(** * V-tail glide simulator: the integrator of [core_sim.py]

    A shallow embedding of [src/core_sim.py] and the properties its
    specification states about it.

    Numbers.  Python's [float] is modelled by the real numbers [R]:
    rounding, infinities and NaN are outside the model.  [max], [min],
    [abs], [math.sqrt], [math.sin], [math.cos], [x ** n] are [Rmax],
    [Rmin], [Rabs], [sqrt], [sin], [cos], [x ^ n]; [math.hypot],
    [math.atan2], [math.radians], [math.degrees] and the float [%] are
    defined below.  Comparisons that the code branches on are boolean
    functions ([rltb], [rleb]).

    Effects.  [step_sim] mutates its [SimState] argument in place and
    returns [None]; here it takes the state and returns the new one.
    [random.random()] reads and advances the process-wide generator;
    the generator is a [RandomSource] threaded through the step.

    Partial operations.  [math.sqrt] raises on a negative argument and
    [/] on a zero divisor; the model uses the total [sqrt] and [Rdiv],
    and the lemmas [energy_sqrt_defined] and [bank_frac_div_defined]
    show that the code never applies them outside their domain.

    Callers.  [game_3d_opengl.py] (keyboard and the state handling of
    its main loop) is in module [Game]; [dashboard_streamlit.py] (the
    scripted run [run_sim] and its summary) is in module [Dashboard],
    its [while] loop with a bound on the number of iterations.

    Rounding.  Where a property depends on how binary64 rounds, the
    arithmetic concerned is also embedded over Rocq's primitive floats
    (module [F64]) and evaluated there. *)

From Stdlib Require Import Reals Lra Lia List Bool Arith ZArith.
From Stdlib Require Floats.
Import ListNotations.

Open Scope R_scope.

(** ** Boolean comparisons on floats *)

Definition rltb (x y : R) : bool := if Rlt_dec x y then true else false.
Definition rleb (x y : R) : bool := if Rle_dec x y then true else false.
Definition rgtb (x y : R) : bool := rltb y x.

■ Task description
From the line that contains "and the lemmas" through the final line of the entries above, every line must be reproduced exactly and nothing more.

■ Solution to the exercise
    and the lemmas [energy_sqrt_defined] and [bank_frac_div_defined]
    show that the code never applies them outside their domain.

    Callers.  [game_3d_opengl.py] (keyboard and the state handling of
    its main loop) is in module [Game]; [dashboard_streamlit.py] (the
    scripted run [run_sim] and its summary) is in module [Dashboard],
    its [while] loop with a bound on the number of iterations.

    Rounding.  Where a property depends on how binary64 rounds, the
    arithmetic concerned is also embedded over Rocq's primitive floats
    (module [F64]) and evaluated there. *)

From Stdlib Require Import Reals Lra Lia List Bool Arith ZArith.
From Stdlib Require Floats.
Import ListNotations.

Open Scope R_scope.

(** ** Boolean comparisons on floats *)

Definition rltb (x y : R) : bool := if Rlt_dec x y then true else false.
Definition rleb (x y : R) : bool := if Rle_dec x y then true else false.
Definition rgtb (x y : R) : bool := rltb y x.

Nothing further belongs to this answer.